When the police moved forward a few steps, they ran back, and when people start running, everyone starts running. Slowly the police began to occupy more areas of the Piata.

Then came the tear gas. It carried through the air and smack into the face of a few of the demonstrators who could not see, and had to be assisted by friends out of the central square. A few pockets of violence then began. This included a group who set fire to an advertising kiosk. When the firemen came to put out the flames, they told them to leave it and let it burn. Until I left, what followed were running battles between the riot cops and men chucking plastic bottles, flares and snowballs. It looked to be a few hundred men involved in urging a battle - possibly 500 or more. Since then more fires have started at the end of Calea Victoriei.

For five hours, the capital emptied onto the streets tonight. The crowd was angry and the crowd was peaceful. One could even call the demonstration boring and cold. In parts there was a carnival atmosphere, with drummers - even a man dressed as Dracula. The evolution of this protest was moving into a more creative direction.

One man was giving out plastic cups of popcorn instead of bullets. There were over 100,000 attendees. The media has alleged in the past that many of these were paid to be there. I hate to think who is losing so much money on these people. Their numbers increase with every new decision made by this Government.

No one wanted to come out on a sub-zero Wednesday in February to protest against a change in a legal code in Romania. This is not a fight that the people of Bucharest wanted to have. But they wanted to stand up for their principles. Romania is shuffling off its international stereotype as a poverty-stricken backwater that fuels the shitty jobs in western Europe to become, in only a decade, a model member of the European Union. Its fight against high level corruption is the envy of the rest of the region. Romania now has a brand. The brand of a justice system that is dynamic and effective. Romania is the country that gets results. And the people want to protect that brand, nurture it, and help it nourish the rest of the nation - which still sees huge disparities in wealth and the distribution of power.

This pitch battle (which is continuing as I write) will only confuse the issue. It is not representative of even a small fraction of the demonstrators. When there is violence, the news will focus on violence. The camera naturally turns to a blaze, or a screaming face, or a fist raised in the air. As journalists, we cannot shake this addiction to such dramatics.

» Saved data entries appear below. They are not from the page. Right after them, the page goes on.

Lemma run_hw_freeze i async q :
  0 <= i < nr_hw_queues q ->
  exists b q', blk_mq_run_hw_queue e i async q = Some (b, q') /\ same_freeze q q'.
Proof.
  intros Hi. destruct (aget_lt (queue_hw_ctx q) i) as [h Hh]; [unfold nr_hw_queues in Hi; lia|].
  unfold blk_mq_run_hw_queue. destruct (blk_queue_quiesced q) eqn:Hq; simpl.
  { exists false, q. split; [done|]. by split. }
  unfold blk_mq_hctx_has_pending. rewrite Hh. simpl.
  destruct (_ || _); simpl; [|exists false, q; split; [done|]; by split].
  unfold blk_mq_delay_run_hw_queue_inner. rewrite Hh. simpl.
  destruct (blk_mq_hctx_stopped h); simpl; [exists true, q; split; [done|]; by split|].
  destruct (_ && _ && _); simpl.
  { eexists true, _. split; [done|]. apply dispatch_freeze. }
  destruct (blk_mq_hctx_next_cpu e (nr_hw_queues q) h) as [c h1]. simpl.
  eexists true, _. split; [done|]. split; [done|]. split; [done|].
  unfold nr_hw_queues, set_hctx. simpl. by rewrite length_insert.
Qed.

Lemma run_all_freeze async q :
  exists q', blk_mq_run_hw_queues e async q = Some q' /\ same_freeze q q'.
Proof.
  unfold blk_mq_run_hw_queues, for_each_hw.
  apply (foldM_inv _ (fun _ q' => same_freeze q q')); [by split|].
  intros d i rest q1 Hsplit (S1 & S2 & S3).
  assert (i ∈ seqZ 0 (nr_hw_queues q)) as Hi%elem_of_seqZ by (rewrite Hsplit; set_solver).
  destruct (aget_lt (queue_hw_ctx q1) i) as [h Hh]; [unfold nr_hw_queues in *; lia|].
  rewrite Hh. simpl. destruct (blk_mq_hctx_stopped h); [exists q1; by split|].
  destruct (run_hw_freeze i async q1) as (b & q2 & -> & T1 & T2 & T3); [lia|]. simpl.
  exists q2. split; [done|]. unfold same_freeze. rewrite T1, T2, T3. by split.
Qed.
Definition dequeue_inv (done : list Z) (st : option rqid * request_queue) : Prop :=
  match st with
  | (None, q') => q' = q /\ forall bit, bit ∈ done -> ls !! Z.to_nat bit = Some []
  | (Some r, q') => exists bit l, ls !! Z.to_nat bit = Some (r :: l) /\ becomes i q h q' bit l
  end.

Lemma dequeue_ok start :
  (forall c, start = Some c -> c ∈ h_ctxs h) ->
  exists o q', blk_mq_dequeue_from_ctx i start q = Some (o, q')
    /\ match o with
       | None => q' = q /\ waiting q h = []
       | Some r => exists h', pending_wf i q' h' /\ h_ctxs h' = h_ctxs h /\ h_type h' = h_type h
           /\ waiting q h ≡ₚ r :: waiting q' h'
       end.
Proof.
  intros Hstart. unfold blk_mq_dequeue_from_ctx. rewrite (pw_hctx _ _ _ Hwf). cbn [mbind option_bind].
  set (n := Z.of_nat (length (ctx_map h))). pose proof (pw_len _ _ _ Hwf) as Hlen.
  assert (exists off, match start with
      | Some c => ctx ← aget (queue_ctx q) c; aget (index_hw ctx) (h_type h)
      | None => Some 0 end = Some off /\ 0 <= off <= n) as (off & -> & Hoff).
  { unfold n. destruct start as [c|]; [|exists 0; split; [done|lia]].
    pose proof (Hstart c eq_refl) as [b Hb]%list_elem_of_lookup_1.
    assert (aget (h_ctxs h) (Z.of_nat b) = Some c) as Hc by (by rewrite aget_of_nat).
    destruct (pw_ctx _ _ _ Hwf _ _ Hc) as (ctx & l & E1 & E2 & _).
    exists (Z.of_nat b). rewrite E1. simpl. split; [done|]. apply aget_Some in Hc. lia. }
  cbn [mbind option_bind].
  destruct (foldM_inv (dispatch_rq_from_ctx i) dequeue_inv (bit_order n off) (None, q))
    as ([o q'] & Hf & Hinv).
  - split; [done|]. set_solver.
  - intros done bit rest [[r|] q1] Hsplit Hinv; [by exists (Some r, q1)|].
    destruct Hinv as [-> Hdone].
    assert (bit ∈ bit_order n off) as Hbit by (rewrite Hsplit; set_solver).
    assert (0 <= bit < n) as Hbr.
    { unfold bit_order in Hbit. rewrite elem_of_app, !elem_of_seqZ in Hbit. lia. }
    destruct (aget_lt (h_ctxs h) bit) as [c Hc]; [unfold n in Hbr; lia|].
    destruct (dequeue_visit i q h Hwf bit c Hc) as (l & Hl & Hcase). destruct l as [|r l].
    + exists (None, q). split; [done|]. split; [done|].
      intros b [Hb|Hb]%elem_of_app; [auto|]. apply list_elem_of_singleton in Hb as ->. done.
    + destruct Hcase as (q' & Hd & Hb). exists (Some r, q'). split; [done|]. by exists bit, l.
  - exists o, q'. split; [done|]. destruct o as [r|]; simpl in Hinv.
    + destruct Hinv as (bit & l & Hl & Hb).
      destruct Hb as (h' & Hw' & Hc' & Ht' & Hls'). exists h'.
      split; [done|]. split; [done|]. split; [done|]. unfold waiting. rewrite Hls'. fold ls.
      apply list_elem_of_split_length in Hl as (l1 & l2 & -> & Hlen'). rewrite Hlen'.
      rewrite insert_app_r_alt by lia. rewrite Nat.sub_diag. simpl.
      rewrite !concat_app. simpl. solve_Permutation.
    + destruct Hinv as [-> Hall]. split; [done|]. unfold waiting. fold ls.
      assert (Forall (fun l => l = []) ls) as Hemp.
      { apply Forall_lookup. intros k l Hk.
        assert (length ls = length (h_ctxs h)) as Hls by (unfold ls, lists_of; apply length_fmap).
        pose proof (lookup_lt_Some _ _ _ Hk).
        specialize (Hall (Z.of_nat k)). rewrite Nat2Z.id, Hk in Hall.
        assert (Some l = Some []) as [= ->]; [|done]. apply Hall. unfold bit_order.
        rewrite elem_of_app, !elem_of_seqZ. unfold n in *. lia. }
      clear -Hemp. induction Hemp as [|l ls -> _ IH]; done.
Qed.
End dequeue.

The problem for the crowd was that these hooligans were organised, with a singular purpose, while the protestors were not.

The background

Romania’s Government has declared a war on the war against corruption. The Government, backed by the Social Democratic Party, issued an emergency decree on Tuesday 31 January rendering public misconduct legal if the damages are less that 50,000 Euro.

This also gives amnesty to those who have been convicted or face indictment for these crimes in the past - which means the National Anti-Corruption Department has to drop cases against politicians who are investigated for such crimes. These decisions will affect over 2,000 cases brought by the DNA into official misconduct.

It is likely this would include the current president of the Social Democratic Party (PSD), Liviu Dragnea, viewed as the kingmaker of the current Government.

Officially the move is intended to reduce overcrowding in prison, but the focus on official misconduct, rather than minor crimes such as theft, indicates that this will favour an amnesty on public officials.

One of my friends said this will “set fire to the country to save politicians from prison”. So far, only advertising kiosks have been burnt down. As I write, this may have gotten worse.

Romania has become a model in the region for fighting corruption due to the efforts of the Anti-Corruption Department (DNA) which investigates graft and malfeasance among high-level officials.

The President of Romania, Klaus Iohannis, said: “The Government has ignored the dreams and aspirations of millions of free Romanians who want to live in a country liberated from corruption.”

One hopes those dreams and aspirations may not have gone up in the flames of a kiosk in Bucharest’s central business district.